Readers' comments (8)

  • Another decision that will hold back European farmers and create agricultural inflation, and increasing the price of food. The best solution for the countryside is to use GM and cut out pesticides.

    Unsuitable or offensive? Report this comment

  • The best solution is no GM and no pesticides, i'll pay more for my food!

    Unsuitable or offensive? Report this comment

  • It is inevitable that Monsanto would not want to waste more money investing in the EU. Minority NGO groups have ensured that the most exiting safe new technology since the wheel has been banished from Europe. It is perhaps good that research resources that will make food production environmentally friendly and more cost effective should be aimed at the more deserving and less opinionated peoples of the developing world.

    Unsuitable or offensive? Report this comment

  • I would welcome a EU that fed itself instead of being a major competitor with poor, import-dependent countries. Whether that is actually possible is another question, particularly when the region won't give its farmers all the tools they need.

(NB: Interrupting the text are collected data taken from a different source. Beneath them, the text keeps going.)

Lemma group_count_keys (keys : list string) :
  NoDup (map fst (group_count keys))
  /\ forall k, In k (map fst (group_count keys)) <-> In k keys.
Proof.
  unfold group_count. rewrite map_map. simpl. rewrite map_id. split.
  - apply (Permutation_NoDup (l := nodup string_dec keys)).
    + apply Permutation_sym, sort_by_perm.
    + apply NoDup_nodup.
  - intros k. rewrite sort_by_In. apply nodup_In.
Qed.

(** The record made of the groups holds, for every key but [__proto__],
    the number of times the key occurs, and nothing for a key that does
    not occur. *)
Lemma own_group_record (keys : list string) (k : string) :
  k <> "__proto__" ->
  KeyTerms.own (to_record (group_count keys)) k
  = match count_occ string_dec keys k with
    | O => None
    | S n => Some (KeyTerms.Num (S n))
    end.
Proof.
  intros Hk. destruct (group_count_keys keys) as [Hnd Hin]. unfold to_record.
  destruct (count_occ string_dec keys k) as [|n] eqn:Hc.
  - rewrite own_fold_absent; [reflexivity|].
    rewrite Hin. intros Hk'. apply (count_occ_In string_dec) in Hk'. lia.
  - apply own_fold_present; [exact Hnd| |exact Hk].
    unfold group_count. apply in_map_iff. exists k. split; [now rewrite Hc|].
    apply sort_by_In, nodup_In. apply (count_occ_In string_dec). lia.
Qed.

Lemma count_occ_map_filter (f : ChatSession -> string) (l : list ChatSession) (k : string) :
  count_occ string_dec (map f l) k = List.length (filter (fun r => f r =? k) l).
Proof.
  induction l as [|x l IH]; simpl; [reflexivity|].
  destruct (string_dec (f x) k) as [He|Hne].
  - rewrite He, String.eqb_refl. simpl. now rewrite IH.
  - apply String.eqb_neq in Hne. now rewrite Hne.
Qed.

Lemma count_occ_project_keys (l : list ChatSession) (k : string) :
  count_occ string_dec (project_keys l) k = List.length (filter (project_is k) l).
Proof.
  unfold project_keys, project_is. induction l as [|x l IH]; simpl; [reflexivity|].
  destruct (project_context x) as [p|]; simpl; [|exact IH].
  destruct (string_dec p k) as [He|Hne].
  - rewrite He, String.eqb_refl. simpl. now rewrite IH.
  - apply String.eqb_neq in Hne. now rewrite Hne.
Qed.

(** X11. [getSessionStats] returns the number of stored sessions; its
    record by agent type holds, under every key but [__proto__], the
    number of sessions of that agent type, and its record by project the
    number of sessions of that project, a key without sessions being
    absent; sessions without project_context are in no entry, the key
    [__proto__] is never an entry of either record, and recent_activity is
    empty. *)
Theorem getSessionStats_counts (d : Database) :
  exists st : SessionStats,
    getSessionStats (opened d) = (Returned st, opened d)
    /\ total_sessions st = List.length (chat_sessions d)
    /\ (forall a, a <> "__proto__" ->
          KeyTerms.own (sessions_by_agent st) a
          = match List.length (filter (fun r => agent_type r =? a) (chat_sessions d)) with
            | O => None
            | S n => Some (KeyTerms.Num (S n))
            end)
    /\ (forall p, p <> "__proto__" ->
          KeyTerms.own (sessions_by_project st) p
          = match List.length (filter (project_is p) (chat_sessions d)) with
            | O => None
            | S n => Some (KeyTerms.Num (S n))
            end)
    /\ KeyTerms.own (sessions_by_agent st) "__proto__" = None
    /\ KeyTerms.own (sessions_by_project st) "__proto__" = None
    /\ recent_activity st = [].
Proof.
  unfold getSessionStats. rewrite with_db_opened. simpl fst. simpl snd.
  eexists. split; [reflexivity|]. simpl.
  split; [reflexivity|]. split; [|split; [|split; [|split]]].
  - intros a Ha. rewrite (own_group_record _ a Ha). now rewrite count_occ_map_filter.
  - intros p Hp. rewrite (own_group_record _ p Hp). now rewrite count_occ_project_keys.
  - apply (own_fold_proto _ []).
  - apply (own_fold_proto _ []).
  - reflexivity.
Qed.
(** * CTU CAN FD IP core: the CAN frame format header

    A shallow embedding of [driver/ctu_can_fd_frame.h]: the memory map of
    the frame buffer, the seven register overlays
    [union { uint32_t u32; struct { ... bitfields ... } s; }] in both of
    their [__LITTLE_ENDIAN_BITFIELD] / [#else] variants, and the flag
    enumerations of the FRAME_FORM_W word.

    The header is data, so it is embedded as data: every declaration is
    transcribed member by member, in the order of the source.  What gives
    the declarations a meaning is the way a C compiler places bitfields in
    their 32-bit storage unit, which the preprocessor symbol names: with
    [__LITTLE_ENDIAN_BITFIELD] the first declared member takes the least
    significant bits, otherwise the first declared member takes the most
    significant bits.  [layout], [get_field] and [set_field] below are that
    rule, on the raw word seen as an integer in [0, 2^32). *)

From Stdlib Require Import ZArith List String Bool Lia Sorted Permutation.
Import ListNotations.
Local Open Scope string_scope.
Local Open Scope list_scope.
Local Open Scope Z_scope.

(** ** Declarations of the header *)

(** One line [NAME = value,] of an [enum]. *)
Record enumerator : Set := Enumerator { e_name : string; e_value : Z }.

Record enum_decl : Set := EnumDecl { enum_tag : string; enum_body : list enumerator }.

(** One line [uint32_t name : width;] of a bitfield [struct]. *)
Record member : Set := Bits { m_name : string; m_width : Z }.

(** [union tag { uint32_t u32; struct tag_s { #ifdef __LITTLE_ENDIAN_BITFIELD
    s_little #else s_big #endif } s; }].  A struct written without the
    conditional has the same members in both branches. *)
Record union_decl : Set := UnionDecl {
  union_tag : string;
  struct_tag : string;
  s_little : list member;
  s_big : list member
}.
Lemma format_source_shape (ir : Z * SearchResult) (rest : str) :
  format_source upper ir ++ rest
  = source_marker
      ++ (lit " " ++ str_of_int (fst ir) ++ lit ": " ++ md_source (metadata (snd ir))
            ++ lit " (" ++ upper (md_document_type (metadata (snd ir))) ++ lit ")]"
            ++ [newline])
      ++ content (snd ir) ++ [newline; newline] ++ rest.
Proof.
  unfold format_source. cbv zeta. rewrite <- !app_assoc. reflexivity.
Qed.

Lemma format_source_count (ir : Z * SearchResult) (rest : str) :
  (1 + occurrences source_marker (content (snd ir)) + occurrences source_marker rest
   <= occurrences source_marker (format_source upper ir ++ rest))%nat.
Proof.
  rewrite format_source_shape, occurrences_marker.
  match goal with
  | |- (_ <= S (occurrences _ (?x ++ ?c ++ ?y ++ ?r)))%nat =>
      pose proof (occurrences_app source_marker x (c ++ y ++ r)) as H1;
      pose proof (occurrences_app source_marker c (y ++ r)) as H2;
      pose proof (occurrences_plain y r eq_refl) as H3
  end.
  lia.
Qed.

Lemma format_source_plain (ir : Z * SearchResult) (rest : str) :
  plain_result upper (snd ir) ->
  occurrences source_marker (format_source upper ir ++ rest)
  = S (occurrences source_marker rest).
Proof.
  intros (Hsrc & Hup & Hcontent).
  rewrite format_source_shape, occurrences_marker. f_equal.
  rewrite occurrences_plain.
  - rewrite occurrences_plain by exact Hcontent.
    apply occurrences_plain. reflexivity.
  - rewrite !no_bracket_app, str_of_int_plain, Hsrc, Hup. reflexivity.
Qed.
(** * HighlightTracker: the engagement accounting engine

    A shallow embedding of [src/highlight-tracker.js].  The source file holds
    two editions of the class:

    - the interval edition (a plain class driven by [setInterval]), embedded
      in [Module V1];
    - the frame edition (an [EventEmitter] subclass driven by
      [requestAnimationFrame]), embedded in [Module V2].

    JavaScript numbers are modelled by [JsNum.num]: exact rationals extended
    with [NaN] and the two infinities.  Rounding and overflow of IEEE doubles
    and the sign of zero are not modelled.  Clock readings are passed to each method as
    arguments: all readings taken inside one synchronous call are one
    instant. *)

From Stdlib Require Import QArith Qround Lqa ZArith Lia Ascii String.
From stdpp Require Import gmap strings list pretty.
Local Close Scope Q_scope.

(** ** JavaScript numbers *)

Module JsNum.

Inductive num := NaN | NegInf | PosInf | Fin (q : Q).

Definition Qltb (x y : Q) : bool := negb (Qle_bool y x).

(** [a < b]; any comparison with [NaN] is false. *)
Definition lt (a b : num) : bool :=
  match a, b with
  | NaN, _ | _, NaN => false
  | Fin x, Fin y => Qltb x y
  | NegInf, NegInf => false
  | NegInf, _ => true
  | _, NegInf => false
  | PosInf, _ => false
  | Fin _, PosInf => true
  end.

Definition gt (a b : num) : bool := lt b a.

(** [a >= b] *)
Definition ge (a b : num) : bool :=
  match a, b with
  | NaN, _ | _, NaN => false
  | _, _ => negb (lt a b)
  end.

(** ToBoolean on a number: [NaN] and zero are falsy. *)
Definition truthy (a : num) : bool :=
  match a with
  | NaN => false
  | Fin q => negb (Qeq_bool q 0)
  | _ => true
  end.

Definition sgn (a : num) : Z :=
  match a with
  | NaN => 0
  | NegInf => -1
  | PosInf => 1
  | Fin q => Z.sgn (Qnum q)
  end.

Definition of_sign (z : Z) : num :=
  match z with
  | Z0 => NaN
  | Zpos _ => PosInf
  | Zneg _ => NegInf
  end.

Definition neg (a : num) : num :=
  match a with
  | NaN => NaN
  | NegInf => PosInf
  | PosInf => NegInf
  | Fin q => Fin (- q)
  end.

Definition add (a b : num) : num :=
  match a, b with
  | NaN, _ | _, NaN => NaN
  | Fin x, Fin y => Fin (x + y)
  | PosInf, NegInf | NegInf, PosInf => NaN
  | PosInf, _ | _, PosInf => PosInf
  | NegInf, _ | _, NegInf => NegInf
  end.

Definition sub (a b : num) : num := add a (neg b).

Definition mul (a b : num) : num :=
  match a, b with
  | NaN, _ | _, NaN => NaN
  | Fin x, Fin y => Fin (x * y)
  | _, _ => of_sign (sgn a * sgn b)
  end.

Definition div (a b : num) : num :=
  match a, b with
  | NaN, _ | _, NaN => NaN
  | Fin x, Fin y => if Qeq_bool y 0 then of_sign (sgn a) else Fin (x / y)
  | Fin _, _ => Fin 0
  | _, Fin y => if Qeq_bool y 0 then a else of_sign (sgn a * sgn b)
  | _, _ => NaN
  end.

(** Math.floor *)
Definition floor (a : num) : num :=
  match a with
  | Fin q => Fin (inject_Z (Qfloor q))
  | _ => a
  end.

(** Math.round: the nearest integer, ties towards +Infinity. *)
Definition round (a : num) : num :=
  match a with
  | Fin q => Fin (inject_Z (Qfloor (q + (1 # 2))))
  | _ => a
  end.

(** Math.max and Math.min of two arguments. *)
Definition max (a b : num) : num :=
  match a, b with
  | NaN, _ | _, NaN => NaN
  | _, _ => if lt a b then b else a
  end.

Definition min (a b : num) : num :=
  match a, b with
  | NaN, _ | _, NaN => NaN
  | _, _ => if lt b a then b else a
  end.

Definition Qtrunc (q : Q) : Z := Z.quot (Qnum q) (Zpos (Qden q)).

(** The remainder operator [%]: the result takes the sign of the dividend. *)
Definition rem (a b : num) : num :=
  match a, b with
  | Fin x, Fin y =>
      if Qeq_bool y 0 then NaN else Fin (x - y * inject_Z (Qtrunc (x / y)))
  | Fin x, (PosInf | NegInf) => Fin x
  | _, _ => NaN
  end.

Definition of_nat (n : nat) : num := Fin (inject_Z (Z.of_nat n)).

(** An array index: a non-negative integer.  Anything else used as an index
    reads [undefined]. *)
Definition to_index (a : num) : option nat :=
  match a with
  | Fin q =>
      let r := Qred q in
      if (Pos.eqb (Qden r) 1 && Z.leb 0 (Qnum r))%bool
      then Some (Z.to_nat (Qnum r)) else None
  | _ => None
  end.

(** Number of iterations of [for (let i = 0; i < b; i++)].  For [PosInf] the
    JavaScript loop does not terminate; no caller in the source passes it
    (see [batchSize_not_PosInf]). *)
Definition loopCount (b : num) : nat :=
  match b with
  | Fin q => Z.to_nat (Qceiling q)
  | _ => 0
  end.

End JsNum.

Export JsNum (num, NaN, NegInf, PosInf, Fin).

(** ** JavaScript values: option bags, exported reports *)

#[warnings="-register-all"]
Inductive JsVal :=
| VUndefined
| VNull
| VBool (b : bool)
| VNum (n : num)
| VStr (s : string)
| VObj (fields : list (string * JsVal)).

Definition JsObj := list (string * JsVal).

(** Plain objects used as string-keyed maps, in insertion order. *)
Section AList.
Context {A : Type}.

Fixpoint aget (o : list (string * A)) (k : string) : option A :=
  match o with
  | [] => None
  | (k', v) :: o' => if String.eqb k' k then Some v else aget o' k
  end.

(** [o[k] = v]: an existing key keeps its position. *)
Fixpoint aset (o : list (string * A)) (k : string) (v : A) : list (string * A) :=
  match o with
  | [] => [(k, v)]
  | (k', v') :: o' =>
      if String.eqb k' k then (k, v) :: o' else (k', v') :: aset o' k v
  end.
(** [ComponentBase.fit] at concrete inputs: a value and an exception other
    than [AttributeError] pass through unchanged, and a wrapped object
    without [fit] gives the [RuntimeError]. *)
Lemma fit_passes_value_and_other_errors :
  fst (ComponentBase.fit (base_component (Some (wrapped_returning (Ok 5)))) X0 y0) = Ok 5 /\
  fst (ComponentBase.fit
         (base_component (Some (wrapped_returning (Raise (ValueError "bad input"))))) X0 y0)
  = Raise (ValueError "bad input") /\
  fst (ComponentBase.fit (base_component (Some wrapped_without_fit)) X0 y0)
  = Raise (RuntimeError ComponentBase.no_fit_message).
Proof.
  split; [|split].
  - apply (proj1 (ComponentBase.fit_delegates_and_translates_AttributeError Z Z Z
                    (base_component (Some (wrapped_returning (Ok 5)))) X0 y0)).
    reflexivity.
  - apply (proj1 (proj2 (proj2 (proj2
             (ComponentBase.fit_delegates_and_translates_AttributeError Z Z Z
                (base_component (Some (wrapped_returning (Raise (ValueError "bad input")))))
                X0 y0))))); reflexivity.
  - apply (proj1 (proj2
             (ComponentBase.fit_delegates_and_translates_AttributeError Z Z Z
                (base_component (Some wrapped_without_fit)) X0 y0))).
    reflexivity.
Defined.
Lemma zoomToFit_without_bounds_witness :
  zoomToFit Examples.viewport [("a", mkPos nan 0)] = None.
Proof.
  refine (proj2 (zoomToFit_without_bounds Examples.viewport [("a", mkPos nan 0)] _)).
  right. vm_compute. reflexivity.
Defined.

(** C6 as stated fails: on the empty map [zoomToFit] hands no transform to
    [applyTransform], so there is no sentinel transform; a map with
    content gets one. *)
Lemma zoomToFit_counterexample :
  computeGraphBounds [] = None /\
  ~ (exists t, zoomToFit Examples.viewport [] = Some t) /\
  zoomToFit Examples.viewport [("a", mkPos 0 0)] = Some (mkTransform 1 400 300).
Proof.
  split; [apply computeGraphBounds_empty|]. split.
  - intros [t Ht]. discriminate Ht.
  - vm_compute. reflexivity.
Qed.

(* ------------------------------------------------------------------ *)
(** ** Aggregated edges *)

Section AggregationFacts.
Import JsMap.

(** The count stored for the ordered pair [(gF, gT)]. *)
Definition countAt (m : t (t nat)) (gF gT : string) : option nat :=
  match get m gF with Some inner => get inner gT | None => None end.

(** The update of one counted edge. *)
Definition bumpAt (m : t (t nat)) (gF gT : string) : t (t nat) :=
  let m' := if has m gF then m else set m gF [] in
  let inner := match get m' gF with Some i => i | None => [] end in
  set m' gF (set inner gT (match get inner gT with Some c => c | None => 0 end + 1)).

(** The pair of groups an edge is counted for by the code, if any. *)
Definition countedPair (n2g : t string) (groupSizes : t nat) (e : NetworkEdge)
  : option (string * string) :=
  match get n2g (from e), get n2g (to e) with
  | Some gF, Some gT =>
      if negb (truthy (Some gF)) || negb (truthy (Some gT)) then None
      else if String.eqb gF gT then None
      else if (sizeOf groupSizes gF =? 1)%nat && (sizeOf groupSizes gT =? 1)%nat then None
      else Some (gF, gT)
  | _, _ => None
  end.

Lemma countEdge_countedPair (n2g : t string) (groupSizes : t nat) (m : t (t nat))
  (e : NetworkEdge) :
  countEdge n2g groupSizes m e
  = match countedPair n2g groupSizes e with
    | Some (gF, gT) => bumpAt m gF gT
    | None => m
    end.
Proof.
  unfold countEdge, countedPair, bumpAt.
  destruct (get n2g (from e)) as [gF|]; destruct (get n2g (to e)) as [gT|]; simpl;
    try reflexivity.
  - destruct (negb (negb (String.eqb gF "")) || negb (negb (String.eqb gT ""))); [reflexivity|].
    destruct (String.eqb gF gT); [reflexivity|].
    destruct ((sizeOf groupSizes gF =? 1)%nat && (sizeOf groupSizes gT =? 1)%nat); reflexivity.
  - now destruct (negb (negb (String.eqb gF "")) || true).
Qed.

Lemma countAt_bumpAt (m : t (t nat)) (gF gT a b : string) :
  countAt (bumpAt m gF gT) a b
  = if String.eqb gF a && String.eqb gT b
    then Some (match countAt m a b with Some c => c | None => 0 end + 1)
    else countAt m a b.
Proof.
  unfold countAt, bumpAt. rewrite get_set.
  destruct (String.eqb_spec gF a) as [<-|Hne]; simpl.
  - rewrite get_set.
    assert (Hinner : match get (if has m gF then m else set m gF []) gF with
                     | Some i => i | None => [] end
                     = match get m gF with Some i => i | None => [] end).
    { unfold has. destruct (get m gF) eqn:E; [now rewrite E|]. now rewrite get_set_same. }
    rewrite Hinner.
    destruct (String.eqb_spec gT b) as [<-|Hne'].
    + now destruct (get m gF).
    + now destruct (get m gF).
  - unfold has. destruct (get m gF) eqn:E; [reflexivity|].
    rewrite get_set_other; [reflexivity | congruence].
Qed.

(** Outer and inner maps keep distinct keys. *)
Definition distinctKeys (m : t (t nat)) : Prop :=
  NoDup (keys m) /\ forall g inner, get m g = Some inner -> NoDup (keys inner).
(** * unilink: input validation, TCP server builder and wrapper, error handler

    A shallow embedding of the configuration-time validators
    ([common::InputValidator]), of the TCP server builder
    ([builder::TcpServerBuilder]), of the server wrapper
    ([wrapper::TcpServer]) and of the process-wide error sink
    ([common::ErrorHandler]), with the properties the specification states
    about them.

    Conventions.  A C++ function that may throw returns an [outcome];
    a member function that mutates its object takes the object and returns
    the new one; calls that leave the object (channel calls, user callbacks,
    the standard error stream) are recorded in a trace of events.
    [std::string] is [string], [size_t] and the other unsigned types are [N],
    [int] and [long long] are [Z] with their range checks written out. *)

From Stdlib Require Import ZArith NArith List String Ascii Bool Lia.
From Stdlib Require Import DecimalString.
From stdpp Require Import gmap strings list.

Local Open Scope string_scope.

(** ** Exceptions and results *)

Inductive exn : Type :=
| ValidationException (message field expected : string)
| BuilderException (message builder operation : string)
| InvalidArgument (what : string)
| OutOfRange (what : string)
| RuntimeError (what : string).

Inductive outcome (A : Type) : Type :=
| Returns (a : A)
| Throws (e : exn).

Arguments Returns {A} a.
Arguments Throws {A} e.

#[global] Instance outcome_ret : MRet outcome := fun _ a => Returns a.

#[global] Instance outcome_bind : MBind outcome := fun _ _ k c =>
  match c with
  | Returns a => k a
  | Throws e => Throws e
  end.

Definition returned {A} (c : outcome A) : bool :=
  match c with Returns _ => true | Throws _ => false end.

Definition thrown {A} (c : outcome A) : bool := negb (returned c).

(** [std::to_string] on an unsigned value. *)
Definition to_string (n : N) : string := NilZero.string_of_uint (N.to_uint n).

(** ** <cctype> in the "C" locale, and the <string> conversions

    The classes of the "C" locale hold ASCII characters only: a [char] from
    128 on is in none of them. *)

Module CType.

Definition code (c : ascii) : N := N_of_ascii c.

Definition in_range (lo hi : N) (c : ascii) : bool :=
  ((lo <=? code c) && (code c <=? hi))%N.

Definition isdigit (c : ascii) : bool := in_range 48 57 c.
Definition isupper (c : ascii) : bool := in_range 65 90 c.
Definition islower (c : ascii) : bool := in_range 97 122 c.
Definition isalpha (c : ascii) : bool := isupper c || islower c.
Definition isalnum (c : ascii) : bool := isalpha c || isdigit c.

(** space, and \t \n \v \f \r *)
Definition isspace (c : ascii) : bool :=
  (code c =? 32)%N || in_range 9 13 c.

Definition isxdigit (c : ascii) : bool :=
  isdigit c || in_range 65 70 c || in_range 97 102 c.

Definition digit_value (c : ascii) : Z := Z.of_N (code c) - 48.

(** [::tolower]: an upper case letter becomes the lower case one, any
    other character is unchanged. *)
Definition tolower (c : ascii) : ascii :=
  if isupper c then ascii_of_N (code c + 32) else c.

End CType.

(** [std::stoi] and [std::stoll] go through [strtol]/[strtoll] in base 10:
    leading white space is skipped, one sign is taken, then the longest run
    of digits; what follows the digits is ignored.  No digit at all is
    [std::invalid_argument], a value outside the target type is
    [std::out_of_range]. *)
Module StrTo.
Import CType.

Fixpoint skip_space (s : string) : string :=
  match s with
  | String c rest => if isspace c then skip_space rest else s
  | EmptyString => s
  end.
(** * Verification of the Snowflake ID generator and the dictionary option store
      of the air-cargo platform backend
      (app/utils/snowflake.py, app/api/config.py). *)

From Stdlib Require Import ZArith List Lia Bool String Ascii Sorted Permutation.
Import ListNotations.
Open Scope Z_scope.

(** ** The Snowflake generator (app/utils/snowflake.py) *)
Module Snowflake.

(** Class constants of [SnowflakeGenerator]. *)
Definition EPOCH : Z := 1704067200000.
Definition TIMESTAMP_BITS : Z := 41.
Definition DATACENTER_ID_BITS : Z := 5.
Definition MACHINE_ID_BITS : Z := 5.
Definition SEQUENCE_BITS : Z := 12.
Definition MAX_DATACENTER_ID : Z := Z.shiftl 1 DATACENTER_ID_BITS - 1.
Definition MAX_MACHINE_ID : Z := Z.shiftl 1 MACHINE_ID_BITS - 1.
Definition MAX_SEQUENCE : Z := Z.shiftl 1 SEQUENCE_BITS - 1.
Definition MACHINE_ID_SHIFT : Z := SEQUENCE_BITS.
Definition DATACENTER_ID_SHIFT : Z := SEQUENCE_BITS + MACHINE_ID_BITS.
Definition TIMESTAMP_SHIFT : Z := SEQUENCE_BITS + MACHINE_ID_BITS + DATACENTER_ID_BITS.

(** The mutable fields of one generator instance (the lock is not modelled:
    calls are sequential). *)
Record SnowflakeGenerator := mkGen {
  datacenter_id : Z;
  machine_id : Z;
  sequence : Z;
  last_timestamp : Z
}.

(** Python exceptions raised by the module. *)
Inductive py_error := ValueError | RuntimeError.

Inductive result (A : Type) := Ok (a : A) | Err (e : py_error).
Arguments Ok {A} a.
Arguments Err {A} e.

(** [__init__]: range checks, then [sequence = 0], [last_timestamp = -1]. *)
Definition init (datacenter_id machine_id : Z) : result SnowflakeGenerator :=
  if (datacenter_id >? MAX_DATACENTER_ID) || (datacenter_id <? 0) then Err ValueError
  else if (machine_id >? MAX_MACHINE_ID) || (machine_id <? 0) then Err ValueError
  else Ok (mkGen datacenter_id machine_id 0 (-1)).

(** The wall clock is the list of the successive values that
    [_current_timestamp] returns; an exhausted list means that no further
    reading happens within the observation. *)
Definition clock := list Z.

(** [_wait_next_millis]: poll until a reading exceeds [last_timestamp];
    [None] when the observed readings never do. *)
Fixpoint _wait_next_millis (last_timestamp : Z) (clk : clock) : option (Z * clock) :=
  match clk with
  | [] => None
  | t :: rest =>
      if t <=? last_timestamp then _wait_next_millis last_timestamp rest
      else Some (t, rest)
  end.

(** Outcome of one call of [generate_id]: an identifier, an exception (the
    instance keeps its state), or a call still spinning when the observed
    readings run out. *)
Inductive outcome :=
  | Returned (id_value : Z) (g : SnowflakeGenerator) (rest : clock)
  | Raised (e : py_error) (g : SnowflakeGenerator) (rest : clock)
  | Spinning (g : SnowflakeGenerator).

(** The expression that builds [id_value]. *)
Definition assemble (g : SnowflakeGenerator) (timestamp sequence : Z) : Z :=
  Z.lor (Z.lor (Z.lor (Z.shiftl (timestamp - EPOCH) TIMESTAMP_SHIFT)
                      (Z.shiftl (datacenter_id g) DATACENTER_ID_SHIFT))
               (Z.shiftl (machine_id g) MACHINE_ID_SHIFT))
        sequence.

    Unsuitable or offensive? Report this comment

  • Evidence that GM technology has had a long term beneficial effect on yields, or on reducing chemical usage is hard to come by if you discount that coming from or financed by the holders of the patents. Increasing their profits takes precedence over any altruistic motive.

    Unsuitable or offensive? Report this comment

  • A NON A MOOSE
    We don't need Monsanto, some areas of their activites are corrupt and questionable!
    http://monsantofacts.com/whoismonsanto/

    Unsuitable or offensive? Report this comment

  • Anon 26th 4:32pm
    That would describe 98% of human kind.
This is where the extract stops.